5.募る不安
公爵家のお茶会の日から、もう6日もリーデックは帰宅していない。
"しばらく仕事で帰れない。心配しないでくれ。"との短い手紙は届いていたが、これまではどんなに忙しくても毎日帰宅していたのに……。何か大変な事態が起きたのではないかとさすがに心配になってきた。
(……お父様は、きっとご存知よね。)
宰相をしている父に聞いてみようかと、実家に戻ってみたものの、父もこの数日帰宅していないとのことだった。

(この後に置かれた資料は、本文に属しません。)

(* ===== verification/Numbers.v ===== *)
(** * Strings and numbers of the standard library

    [str::parse] for the unsigned integer types, [Display] of the same (stdpp's
    [pretty]), [splitn], [strip_prefix]. *)
From Stdlib Require Import Ascii.
From stdpp Require Import base tactics list strings sets pretty.
From S2P Require Import Prelude.

(** ** [str::parse::<uN>] *)

Definition digit_value (c : Ascii.ascii) : option Z :=
  let n := Z.of_N (Ascii.N_of_ascii c) in
  if (48 <=? n)%Z && (n <=? 57)%Z then Some (n - 48)%Z else None.

Fixpoint digits_value (acc : Z) (s : string) : option Z :=
  match s with
  | EmptyString => Some acc
  | String c s' => d ← digit_value c; digits_value (acc * 10 + d)%Z s'
  end.

(** An optional sign [+], at least one digit, and no overflow past [max]. *)
Definition parse_uint (max : Z) (s : string) : option Z :=
  let digits := match s with
                | String c s' => if bool_decide (c = "+"%char) then s' else s
                | EmptyString => s
                end in
  if bool_decide (digits = EmptyString) then None
  else v ← digits_value 0 digits; if (v <=? max)%Z then Some v else None.

Definition parse_u64 : string → option Z := parse_uint u64_max.
Definition parse_u32 : string → option Z := parse_uint (2 ^ 32 - 1).
Definition parse_u16 : string → option Z := parse_uint (2 ^ 16 - 1).

Lemma digit_value_char d : (d < 10)%N → digit_value (pretty_N_char d) = Some (Z.of_N d).
Proof.
  intros Hd. assert (d ∈ [0;1;2;3;4;5;6;7;8;9]%N) as Hin.
  { destruct d as [|p]; [set_solver|]. do 4 (try destruct p as [p|p|]); try lia; set_solver. }
  set_unfold in Hin. destruct_or? Hin; subst; done.
Qed.

Lemma digits_value_go x s acc :
  (0 ≤ acc)%Z →
  ∃ k, (0 ≤ k)%Z ∧ digits_value acc (pretty_N_go x s) = digits_value (acc * 10 ^ k + Z.of_N x) s.
Proof.
  revert s acc. induction (N.lt_wf_0 x) as [x _ IH]. intros s acc Hacc.
  destruct (decide (x = 0)%N) as [->|Hx].
  { exists 0%Z. rewrite pretty_N_go_0. split; [done|]. f_equal. lia. }
  rewrite pretty_N_go_step by lia.
  destruct (IH (x `div` 10)%N) with (s := String (pretty_N_char (x `mod` 10)) s) (acc := acc)
    as (k & Hk & ->); [apply N.div_lt; lia|done|].
  exists (k + 1)%Z. split; [lia|]. cbn [digits_value].
  rewrite digit_value_char by (apply N.mod_lt; lia). simpl. f_equal.
  rewrite Z.pow_add_r, (N2Z.inj_mod x 10), (N2Z.inj_div x 10) by lia.
  pose proof (Z.div_mod (Z.of_N x) 10 ltac:(lia)). simpl. lia.
Qed.

Lemma pretty_N_go_nonempty x s : s ≠ EmptyString → pretty_N_go x s ≠ EmptyString.
Proof.
  revert s. induction (N.lt_wf_0 x) as [x _ IH]. intros s Hs.
  destruct (decide (x = 0)%N) as [->|Hx]; [by rewrite pretty_N_go_0|].
  rewrite pretty_N_go_step by lia. apply IH; [apply N.div_lt; lia|done].
Qed.

Lemma digits_value_head s acc v : digits_value acc s = Some v → ∀ c s', s = String c s' → c ≠ "+"%char.
Proof. intros H c s' -> ->. done. Qed.

(** Printing and parsing are inverse. *)
Lemma parse_uint_pretty max n : (0 ≤ n ≤ max)%Z → parse_uint max (pretty n) = Some n.
Proof.
  intros Hn. assert (∃ s, pretty n = s ∧ s ≠ EmptyString ∧ digits_value 0 s = Some n) as (s & -> & Hne & Hs).
  { destruct n as [|p|p]; [by exists "0"| |lia].
    exists (pretty_N_go (Npos p) EmptyString). split_and!.
    - done.
    - rewrite pretty_N_go_step by lia. by apply pretty_N_go_nonempty.
    - destruct (digits_value_go (Npos p) EmptyString 0) as (k & _ & ->); [done|]. simpl. done. }
  unfold parse_uint. destruct s as [|c s]; [done|].
  rewrite (bool_decide_false (c = "+"%char)) by (by eapply digits_value_head).
  rewrite bool_decide_false by done. rewrite Hs. simpl.
  by rewrite (proj2 (Z.leb_le n max)) by lia.
Qed.

Lemma digits_value_nonneg s acc v : (0 ≤ acc)%Z → digits_value acc s = Some v → (0 ≤ v)%Z.
Proof.
  revert acc. induction s as [|c s IH]; intros acc Hacc; simpl; [by intros [= <-]|].
  intros (d & Hd & Hv)%bind_Some. eapply IH; [|exact Hv]. unfold digit_value in Hd.
  destruct (_ && _) eqn:Hc; [|done]. apply andb_true_iff in Hc as [Hc _]. apply Z.leb_le in Hc.
  simplify_eq. lia.
Qed.

Lemma parse_uint_range max s v : parse_uint max s = Some v → (0 ≤ v ≤ max)%Z.
Proof.
  unfold parse_uint. destruct (bool_decide _); [done|]. intros (v' & Hv & H)%bind_Some.
  apply digits_value_nonneg in Hv; [|done]. destruct (Z.leb_spec v' max); simplify_eq. done.
Qed.

(** ** [splitn] *)

(** The parts before and after the first [c]. *)
Fixpoint split_first (c : Ascii.ascii) (s : string) : option (string * string) :=
  match s with
  | EmptyString => None
  | String c' s' =>
      if bool_decide (c' = c) then Some (EmptyString, s')
      else '(a, b) ← split_first c s'; Some (String c' a, b)
  end.

(** [s.splitn(n, c).collect()] *)
Fixpoint splitn (n : nat) (c : Ascii.ascii) (s : string) : list string :=
  match n with
  | 0 => []
  | 1 => [s]
  | S n' =>
      match split_first c s with
      | Some (a, b) => a :: splitn n' c b
      | None => [s]
      end
  end.

Fixpoint has_char (c : Ascii.ascii) (s : string) : bool :=
  match s with
  | EmptyString => false
  | String c' s' => bool_decide (c' = c) || has_char c s'
  end.

Lemma split_first_Some c s a b :
  split_first c s = Some (a, b) ↔ s = a +:+ String c b ∧ has_char c a = false.
Proof.
  revert a. induction s as [|c' s IH]; intros a; simpl.
  { split; [done|]. intros [H _]. by destruct a. }
  case_bool_decide as Hc.
  - subst. split; [by intros [= <- <-]|]. intros [H Ha]. destruct a as [|c'' a].
    + by injection H as ->.
    + injection H as <- _. simpl in Ha. by rewrite bool_decide_true in Ha.
  - split.
    + intros ([a' b'] & Hs & [= <- <-])%bind_Some. apply IH in Hs as [-> Ha]. simpl.
      by rewrite bool_decide_false.
    + intros [H Ha]. destruct a as [|c'' a]; [by injection H as ->|]. injection H as <- Hs.
      simpl in Ha. rewrite bool_decide_false in Ha by done. simpl in Ha.
      by rewrite (proj2 (IH a)).
Qed.

(** ** [strip_prefix] *)

Fixpoint strip_prefix (p s : string) : option string :=
  match p, s with
  | EmptyString, _ => Some s
  | String c p', String c' s' => if bool_decide (c = c') then strip_prefix p' s' else None
  | String _ _, EmptyString => None
  end.

Lemma strip_prefix_Some p s r : strip_prefix p s = Some r ↔ s = p +:+ r.
Proof.
  revert s. induction p as [|c p IH]; intros s; simpl; [naive_solver|].
  destruct s as [|c' s]; [done|]. case_bool_decide as Hc; [subst|].
  - rewrite IH. split; [by intros ->|by intros [= ->]].
  - split; [done|]. intros [= ->]. done.
Qed.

「お父様にもリーデック様にも危険はないわ。だから心配しなくて大丈夫よ。」
母が優しく、微笑む。
けれどどことなく元気がない様子で、気になった。
「お母様は事情をご存知なのね?一体何があったの?」
「ごめんね、ルル。今はまだ、何も言えないの。」
("今は"って何?一体何があったの?)
ますます不安が募る。
夜も眠れなくなって、食事も喉を通らなくなっていく。
そんな日が続いて12日目に、ようやくリーデックが帰宅した。
疲れを滲ませながらも、「ただいま。」と優しい笑顔を向けてくれる。そのことに、ホッとする。
「お帰りなさいませ!リーデック様。ご無事で何よりです。」
「心配かけてしまい、すまなかった。急を要することで、そして極秘のことであったから、君に説明する時間を取ることができなかったんだ。」
「いいえ、謝らないで下さいませ。仕方がないことです。そんな中でしたのに、お手紙をくださったこと、ありがとうございました。」
「いや……、あれも素っ気ないものだった。本当にすまない。それで……ちゃんと話がしたいと思うのだが、これから時間をとれるだろうか?」
そう言って、なぜか目を逸らすリーデックに、胸がざわざわし始める。
(……やっぱり何かあるのね。とても嫌な…………予感。)
襲いかかってくる不安に、心が押し潰されてしまいそうだ。
けれどもそれをリーデックに決して悟られないように、「ええ。勿論です。」と、必死に笑顔を作った。